Height 1.5-2m. Origin Garden origin (species China). Conditions Moist but well-drained, fertile soil; full sun. Hardiness RHS H6, USDA 4a-9b. Season of interest Flowering during the summer, fruiting autumn into winter.

Colletia paradoxa

Colletia paradoxa
© Jason Ingram

A plant that won’t be to everyone’s taste. In late autumn and winter its small, white flowers – which appear among a fortress of spines – have a sweet, almost honey and almond-like scent that is quite enchanting. On closer observation – but be careful, not to get too close – you’ll see that what on first glance appear to be the leaves are actually modified triangular stems. The true leaves are small and often appear in spring. If you’re intrigued, there’s a wonderful specimen in the winter garden of Hillier’s in Hampshire. TB

Height 2.5-4m. Origin Uruguay and southern Brazil. Conditions Tolerant of most well-drained soils; sun. Hardiness RHS H4, USDA 7a-9b.

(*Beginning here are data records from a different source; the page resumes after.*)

(* ===== verification/FileStep.v ===== *)
(** * Reading and writing one file

    The calls of [do_read] and [do_write] on the object of an open file, and the
    invariant of the layer after them. *)
From S2P Require Import Prelude.
From S2P Require Import State.
From S2P Require Import Types.
From S2P Require Import Posix.
From S2P Require Heap.
From S2P Require Import Interval.
From S2P Require Import FigNode.
From S2P Require Import FigTree.
From S2P Require Import FigTheorems.
From S2P Require Import Bitmap.
From S2P Require Import FileIface.
From S2P Require Import Format.
From S2P Require Import FormatProof.
From S2P Require Import Gdp.
From S2P Require Import LogEnt.
From S2P Require Import LogEntProof.
From S2P Require Import File.
From S2P Require Import FileIndex.
From S2P Require Import FileSpec.
From S2P Require Import FileFocus.
From S2P Require Import FileRead.
From S2P Require Import FileRep.

#[local] Open Scope Z_scope.

Section proof.
Context {G : Type} `{GdpLaws G} `{!Heap.Allocator} `{!FileConfig}.
Implicit Types (s : gfs G) (y : sys G) (p : floc) (F : gdpfs_file_t G).
Implicit Types (E : gmap file_gname (list fent)) (hs : gmap Z file_gname) (L : gdp_logs).

(** ** Handles *)

Lemma rep_handle_range U s E hs L fh g : rep U s E hs L → hs !! fh = Some g → 0 ≤ fh < MAX_FHS.
Proof.
  intros Hr Hg. destruct (rp_fhs _ _ _ _ _ Hr) as (b & _ & <- & _ & Hb & _). apply Hb.
  by apply elem_of_dom_2 in Hg.
Qed.

Lemma lookup_fh_foc U s E hs L fh g p y F :
  rep U s E hs L → hs !! fh = Some g → file_hash s !! g = Some p →
  lookup_fh fh (foc s y p F) = Ok (Some p, foc s y p F).
Proof.
  intros Hr Hg Hp. pose proof (rep_handle_range _ _ _ _ _ _ _ Hr Hg) as Hfh.
  destruct (rp_fhs _ _ _ _ _ Hr) as (b & Hb & Hsize & Hrep). unfold MAX_FHS in *.
  destruct (rp_handles _ _ _ _ _ Hr _ _ Hg) as (p' & Hp' & Hf). rewrite Hp in Hp'. injection Hp' as <-.
  assert (bitmap_is_set (g_fhs s) (wrap64 fh) = Ok 1) as Hset.
  { rewrite Hb, wrap_small by (unfold in_width; lia). unfold bitmap_is_set.
    rewrite (proj2 (Z.ltb_ge _ _)) by lia.
    destruct (rep_read b (dom hs) Hrep fh) as (field & Hread & Hv & _); [lia|].
    unfold mbind, res_bind. rewrite Hread, Hv, bool_decide_eq_true_2; [done|]. by apply elem_of_dom_2 in Hg. }
  unfold lookup_fh. erewrite bind_ok.
  2:{ unfold on_fhs. simpl. rewrite Hset. simpl. done. }
  cbv beta. change (1 <? 0) with false. cbv iota. unfold file_at. simpl. rewrite Hf. done.
Qed.

(** ** The cached header *)

Definition load_info (es : list fent) F : gdpfs_file_t G :=
  set_info_cache_valid true (set_info_cache (info_of es) F).

Lemma stat_ok_found e : EP_STAT_ISOK e = true → EP_STAT_IS_SAME e GDPFS_STAT_NOTFOUND = false.
Proof. intros He. unfold EP_STAT_IS_SAME. case_bool_decide; [by subst|done]. Qed.

Lemma last_record (es : list fent) :
  record_at (encode_fent <$> es) (-1) = encode_fent <$> last es.
Proof. unfold record_at, LAST_RECNO. simpl. apply fmap_last. Qed.

(** The header is that of the last record. *)
Lemma load_info_last s y p F L g l r m :
  gcl_mode = GDP_MODE_RA → sys_rep y L → log_names (log_handle F) g → L !! g = Some l → last l = Some r →
  (Z.to_nat sizeof_fmeta ≤ length r)%nat → decode_fmeta (take (Z.to_nat sizeof_fmeta) r) = Some m →
  ∃ y', _file_load_info_cache p (foc s y p F) =
      Ok (GDPFS_STAT_OK, foc s y' p (set_info_cache (mkInfo (fm_file_size m) (fm_file_type m) (fm_file_perm m)) F)) ∧
    sys_rep y' L ∧ sys_local y' = sys_local y.
Proof.
  intros Hmode Hs Hh HL Hlast Hlen Hdec. unfold _file_load_info_cache.
  rewrite (bind_ok _ _ _ _ _ (foc_the_file s y p F)). cbv zeta.
  destruct (mem_open gcl_mode y L (log_handle F) g l (-1) r) as (estat & ent & y1 & Hopen & Hest & Hs1 & Hl1 & Hm);
    [by rewrite Hmode|done..|].
  erewrite bind_ok; [|apply foc_sys; exact Hopen]. cbv beta iota.
  rewrite stat_ok_found, Hest by done. cbn [negb].
  destruct (mem_read _ _ _ Hm y1 sizeof_fmeta) as (ent1 & Hread & Hm1); [done|].
  erewrite bind_ok; [|apply foc_sys; exact Hread]. cbv beta iota.
  rewrite length_take, (proj2 (Z.eqb_eq _ _)) by (unfold sizeof_fmeta in *; lia).
  cbn [negb]. rewrite Hdec.
  erewrite bind_ok; [|apply foc_sys, (mem_close _ _ _ Hm1)]. cbv beta.
  erewrite bind_ok; [|apply foc_update]. by exists y1.
Qed.

Lemma load_info_empty s y p F L g :
  gcl_mode = GDP_MODE_RA → sys_rep y L → log_names (log_handle F) g → L !! g = Some [] →
  ∃ y', _file_load_info_cache p (foc s y p F) = Ok (GDPFS_STAT_OK, foc s y' p (set_info_cache no_entry F)) ∧
    sys_rep y' L ∧ sys_local y' = sys_local y.
Proof.
  intros Hmode Hs Hh HL. unfold _file_load_info_cache. rewrite (bind_ok _ _ _ _ _ (foc_the_file s y p F)). cbv zeta.
  destruct (mem_open_missing gcl_mode y L (log_handle F) g [] (-1)) as (ent & y1 & Hopen & _ & _ & Hs1 & Hl1);
    [by rewrite Hmode|done..|].
  erewrite bind_ok; [|apply foc_sys; exact Hopen]. cbv beta iota.
  change (EP_STAT_IS_SAME GDPFS_STAT_NOTFOUND GDPFS_STAT_NOTFOUND) with true. cbv iota.
  erewrite bind_ok; [|apply foc_update]. by exists y1.
Qed.

Lemma get_info_raw_by s y p F L i :
  sys_rep y L → (info_cache_valid F = true → info_cache F = i) →
  (∃ y', _file_load_info_cache p (foc s y p F) = Ok (GDPFS_STAT_OK, foc s y' p (set_info_cache i F)) ∧
    sys_rep y' L ∧ sys_local y' = sys_local y) →
  ∃ y', _file_get_info_raw p (foc s y p F) =
      Ok ((GDPFS_STAT_OK, i), foc s y' p (set_info_cache_valid true (set_info_cache i F))) ∧
    sys_rep y' L ∧ sys_local y' = sys_local y.
Proof.
  intros Hs Hi (y' & Hload & Hs' & Hl'). unfold _file_get_info_raw.
  rewrite (bind_ok _ _ _ _ _ (foc_the_file s y p F)).
  destruct (info_cache_valid F) eqn:Hv.
  - exists y. split; [|done]. rewrite Hi by done. unfold set_info_cache, set_info_cache_valid.
    simpl. rewrite <-Hi, <-Hv by done. by destruct F.
  - exists y'. split; [|done]. st_step Hload. cbn [EP_STAT_ISOK negb].
    erewrite bind_ok; [|apply foc_update]. by erewrite bind_ok; [|apply foc_the_file].
Qed.

Lemma get_info_raw_ok s y p F L g es :
  gcl_mode = GDP_MODE_RA → sys_rep y L → log_names (log_handle F) g → log_of L g es →
  (info_cache_valid F = true → info_cache F = info_of es) →
  ∃ y', _file_get_info_raw p (foc s y p F) = Ok ((GDPFS_STAT_OK, info_of es), foc s y' p (load_info es F)) ∧
    sys_rep y' L ∧ sys_local y' = sys_local y.
Proof.
  intros Hmode Hs Hh [HL Hok] Hi. apply get_info_raw_by; [done..|]. unfold info_of.
  destruct (last es) as [e|] eqn:Hlast; simpl.
  - assert (fent_ok e) as He.
    { rewrite last_lookup in Hlast. by eapply Forall_lookup_1. }
    destruct (load_info_last s y p F L g (encode_fent <$> es) (encode_fent e) (fe_meta e)) as (y' & Hload & ? & ?);
      [done..|by rewrite fmap_last, Hlast| |by apply decode_fent|].
    { pose proof (encode_fent_length e). unfold fe_size, sizeof_fmeta in *. lia. }
    exists y'. split; [|done]. rewrite Hload. simpl. by destruct (fe_info e).
  - apply last_None in Hlast as ->. by apply (load_info_empty _ _ _ _ _ g).
Qed.

Lemma object_ok_load_info y g es F : object_ok y g es F → object_ok y g es (load_info es F).
Proof. intros []. by constructor. Qed.

(** ** The cache under reads and writes *)

Lemma sound_write c es off bs i :
  0 ≤ off → cache_sound c es → cache_sound (write_at c off bs) (es ++ [mkFent i off bs]).
Proof.
  intros Ho Hs b v. rewrite stored_write_at, data_byte_written by done.
  case_decide; [by intros ->|]. apply Hs.
Qed.

Lemma full_write c es off bs i :
  0 ≤ off → cache_full c es → cache_full (write_at c off bs) (es ++ [mkFent i off bs]).
Proof.
  intros Ho Hs b Hb. rewrite byte_at_write_at, data_byte_written by done.
  case_decide; [done|]. by apply Hs.
Qed.

(** Writing back what the file holds. *)
Lemma full_refresh c es off n :
  0 ≤ off → 0 ≤ n → cache_full c es → cache_full (write_at c off (bytes_of es off n)) es.
Proof.
  intros Ho Hn Hs b Hb. rewrite byte_at_write_at by done. rewrite (bytes_of_length es off n) by done.
  case_decide as Hc; [|by apply Hs]. rewrite bytes_of_lookup by lia. simpl. f_equal. lia.
Qed.

Lemma full_read c es off n :
  0 ≤ off → cache_full c es → Z.of_nat (length (read_at c off n)) = n → read_at c off n = bytes_of es off n.
Proof.
  intros Ho Hf Hl. apply list_eq. intros i. destruct (decide (Z.of_nat i < n)) as [Hi|Hi].
  - rewrite read_at_lookup, bytes_of_lookup by lia. f_equal. apply Hf. lia.
  - rewrite !lookup_ge_None_2; [done| |lia]. pose proof (bytes_of_length es off n). lia.
Qed.

(** ** Reading *)

(** What stays of an object when it is read. *)
Record read_only y y' g es F F' : Prop := {
  ro_object : object_ok y' g es F';
  ro_refs : ref_count F' = ref_count F;
  ro_reqs : outstanding_reqs F' = outstanding_reqs F;
  ro_closed : recently_closed F' = recently_closed F;
  ro_init : figtree_initialized F' = figtree_initialized F;
  ro_caches g' : g' ≠ g → cache_of y' g' = cache_of y g';
}.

Season of interest Early autumn to winter.

Euonymus hamiltonianus subsp. sieboldianus ‘Coral Charm’

Euonymus hamiltonianus subsp. sieboldianus ‘Coral Charm’
© Jason Ingram

A wonderful, deciduous, tree-like Euonymus that has tremendous autumn colour. In cold weather, its leaves gracefully drop to the ground to reveal clusters of coral-pink fruits with orange-red seeds that can persist well into winter, and which are a glorious sight when kissed with frost on a crisp, sunny November day. Makes a super tree for a smaller garden or as a lower-storey shrub in a woodland garden. TB

Height 4-8m. Origin Korea and Japan. Conditions Moist but free-draining soil; full sun or partial shade. Hardiness RHS H6, USDA 7a-8b. Season of interest Autumn and late winter.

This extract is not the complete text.